BRIEF: Lines to return, exactly: from the line with "Proof using. intros Hn HQ" to the line with "ST manager A)" in the entries below, both included.

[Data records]
>>

Lemma wp_handle_query m addr n P s0 s :
  n ∈ node_sockets cfg -> source_ok addr -> has_bytes m (bs "y") (bs "q") = true ->
  (forall t, py_get m (bs "t") = Some (PBytes t) -> short t) -> ok P s0 s ->
  wp (handle_query hmac_sha1 env cfg m addr n) (fun _ => ok P s0) s.
Proof using Henv Hcfg Hhmac.
  intros Hn Ha Hq Ht Hs. unfold handle_query. apply wp_bind, wp_assert; [done|].
  apply wp_bind. eapply wp_count; [exact Hs|lia|]. intros s1 Hs1 _ Hcount.
  destruct (py_get m (bs "t")) as [[| | |t| | | |]|]; try by apply wp_ret.
  destruct (py_get m (bs "a")) as [[| | | | | |args|]|]; try by apply wp_ret.
  specialize (Ht t eq_refl). destruct (reply_id_returns m args n Hn) as (id & Hid & Hl).
  apply wp_bind, (wp_lift _ id); [done|]. apply wp_bind.
  eapply wp_mono; [apply (wp_answer_query _ _ _ _ _ _ P s1); [done..|apply Ha|by apply ok_refl, (ok_at P s0)]|].
  intros u s2 Hs2. apply wp_bind. eapply wp_mono; [apply (wp_add_node _ _ P s1); [done|exact Hs2]|]. clear u s2 Hs2. intros u s2 Hs2.
  apply wp_bind, wp_gets. destruct Hs2 as [Hs2 Hm2].
  apply wp_assert; [|split; [done|]; etrans; [apply Hs1|exact Hm2]].
  destruct Hm2 as [[_ Hst] _]. specialize (Hst queries_received). lia.
Qed.
End safety.
Section run.
Context `{AddressText} {K : Type} `{CrawlerCatalogLaws K}.
Context (hmac_sha1 : bytes -> bytes -> bytes) (env : environment) (cfg : config) (depth : nat).
Context (Henv : env_ok env) (Hcfg : cfg_ok cfg)
  (Hhmac : forall secret message, TOKEN_LENGTH <= length (hmac_sha1 secret message)).
Context (E : Z).

Abbreviation minv T m := (inv (lookup_filter cfg) (limits cfg) (clock_at env 1) T m).
Abbreviation crawler_at := (crawler_at env cfg).
Abbreviation crawler_ok := (crawler_ok env cfg).
Abbreviation ok := (ok env cfg).
Abbreviation alpha := (alpha (limits cfg)).
Abbreviation max_active := (max_active (limits cfg)).
Abbreviation crawler_window := (crawler_window env E).
Abbreviation uses := (uses cfg E).

(** A crawler in order that has used at most [n] ids since [s]. *)
Definition went (n : Z) (s s' : crawler K) : Prop := crawler_ok s' /\ later s s' /\ uses n s s'.

Lemma went_refl n s : (0 <= n)%Z -> crawler_ok s -> went n s s.
Proof using. intros Hn Hs. split; [done|]. split; [done|]. eapply uses_mono; [|by apply uses_same]. lia. Qed.

Lemma went_trans a b s s1 s2 : (0 <= a)%Z -> (0 <= b)%Z -> went a s s1 -> went b s1 s2 -> went (a + b) s s2.
Proof using.
  intros Ha Hb (_ & L1 & U1) (Hok & L2 & U2). split; [done|].
  split; [exact (transitivity L1 L2)|by eapply uses_trans].
Qed.

Lemma went_mono a b s s' : (0 <= a <= b)%Z -> went a s s' -> went b s s'.
Proof using. intros Hab (? & ? & ?). split; [done|]. split; [done|]. by eapply uses_mono. Qed.

Lemma ok_went s s' : ok (claims s) s s' -> went 0 s s'.
Proof using. intros (? & ? & ?)%ok_crawler_ok. split; [done|]. split; [done|]. by apply uses_same. Qed.

(** A method that needs at most [n] ids returns, in order. *)
Definition runs {A} (n : Z) (m : ST (crawler K) A) (Q : A -> crawler K -> Prop) (s : crawler K) : Prop :=
  crawler_ok s -> crawler_window n s -> wp m (fun a s' => went n s s' /\ Q a s') s.

Lemma runs_bind {A B} (m : ST (crawler K) A) (f : A -> ST (crawler K) B) a b Q R s :
  (0 <= a)%Z -> (0 <= b)%Z -> (a + b <= 2 ^ 24)%Z -> runs a m Q s ->
  (forall x s1, went a s s1 -> Q x s1 -> runs b (f x) R s1) -> runs (a + b) (m ≫= f) R s.
Proof using Henv.
  intros Ha Hb Hab Hm Hf Hs Hw. apply wp_bind. eapply wp_mono; [apply Hm; [done|eapply crawler_window_mono; [exact Hw|lia]]|].
  intros x s1 [Hwent HQ]. pose proof Hwent as (Hs1 & Hl & Hu). eapply wp_mono; [apply (Hf x s1 Hwent HQ Hs1)|].
  - replace b with (a + b - a)%Z by lia. eapply (uses_window env cfg Henv E a (a + b)%Z s); [lia|lia|done|done|done].
  - intros r s2 [H2 HR]. split; [|done]. by eapply went_trans.
Qed.

Lemma runs_mono {A} (m : ST (crawler K) A) a b (Q Q' : A -> crawler K -> Prop) s :
  (0 <= a <= b)%Z -> runs a m Q s -> (forall x s', went a s s' -> Q x s' -> Q' x s') -> runs b m Q' s.
Proof using.
  intros Hab Hm HQ Hs Hw. eapply wp_mono; [apply Hm; [done|eapply crawler_window_mono; [exact Hw|lia]]|].
  intros x s' [Hwent Hx]. split; [by eapply went_mono|auto].
Qed.

(** Steps that leave the manager alone use no ids. *)
Lemma runs_ok {A} (m : ST (crawler K) A) (Q : A -> crawler K -> Prop) s :
  (ok (claims s) s s -> wp m (fun a s' => ok (claims s) s s' /\ Q a s') s) -> runs 0 m Q s.
Proof using.
  intros Hm Hs _. eapply wp_mono; [by apply Hm, ok_refl|]. intros a s' [Hs' HQ]. split; [by apply ok_went|done].
Qed.

(** Those and one more step that uses none. *)
Lemma runs_bind_0 {A B} (m : ST (crawler K) A) (f : A -> ST (crawler K) B) b Q R s :
  (0 <= b <= 2 ^ 24)%Z -> runs 0 m Q s ->
  (forall x s1, went 0 s s1 -> Q x s1 -> runs b (f x) R s1) -> runs b (m ≫= f) R s.
Proof using Henv. intros Hb. replace b with (0 + b)%Z at 2 by lia. apply runs_bind; lia. Qed.

Lemma runs_ret {A} n (a : A) (Q : A -> crawler K -> Prop) s : (0 <= n)%Z -> Q a s -> runs n (mret a) Q s.
Proof using. intros Hn HQ Hs _. apply wp_ret. split; [by apply went_refl|done]. Qed.

Lemma runs_gets {A B} (g : crawler K -> A) (f : A -> ST (crawler K) B) n R s :
  runs n (f (g s)) R s -> runs n (x ← gets g; f x) R s.
Proof using. done. Qed.

Lemma runs_assert {B} (c : bool) (m : ST (crawler K) B) n R s :
  c = true -> runs n m R s -> runs n (assert_st c ;; m) R s.
Proof using. by intros ->. Qed.

(** ** The manager on its own *)

Lemma runs_quiet {A} (m : ST manager A) n (Q : A -> manager -> Prop) s :
  frames (reports []) m -> frames (aging (limits cfg) E) m ->
  (crawler_ok s -> crawler_window n s ->
   wp m (fun a m' => minv (clock_at env (readings s)) m' /\ keeps n (lookup_manager s) m' /\ Q a m') (lookup_manager s)) ->
  runs n (run_lookups env cfg m) (fun a s' => Q a (lookup_manager s')) s.
Proof using Henv Hcfg.
  intros Hf Ha Hwp Hs Hw. eapply wp_mono; [apply (wp_run_quiet env cfg Henv Hcfg E m n Q); auto|].
  intros a s' (? & ? & ? & ?). done.
Qed.

Lemma runs_refill now s :
  (0 <= now <= clock_at env (readings s))%Z ->
  runs 0 (run_lookups env cfg (refill (limits cfg) now)) (fun t _ => 0 <= t)%Z s.
Proof using Henv Hcfg.
  intros Hnow. apply (runs_quiet _ _ (fun t _ => 0 <= t)%Z); [apply frames_refill|apply ages_refill, rate_positive, Hcfg|]. intros Hs _.
  eapply wp_refill; [apply Hcfg|apply (c_manager _ _ _ _ Hs)|exact Hnow|]. intros m' Hm' (t & tt & -> & _).
  split; [done|]. split; [by apply keeps_same|]. apply (i_tokens _ _ _ _ _ _ Hm').
Qed.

<<

ANSWER FOR THIS EXERCISE:
Proof using. intros Hn HQ Hs _. apply wp_ret. split; [by apply went_refl|done]. Qed.

Lemma runs_gets {A B} (g : crawler K -> A) (f : A -> ST (crawler K) B) n R s :
  runs n (f (g s)) R s -> runs n (x ← gets g; f x) R s.
Proof using. done. Qed.

Lemma runs_assert {B} (c : bool) (m : ST (crawler K) B) n R s :
  c = true -> runs n m R s -> runs n (assert_st c ;; m) R s.
Proof using. by intros ->. Qed.

(** ** The manager on its own *)

Lemma runs_quiet {A} (m : ST manager A) n (Q : A -> manager -> Prop) s :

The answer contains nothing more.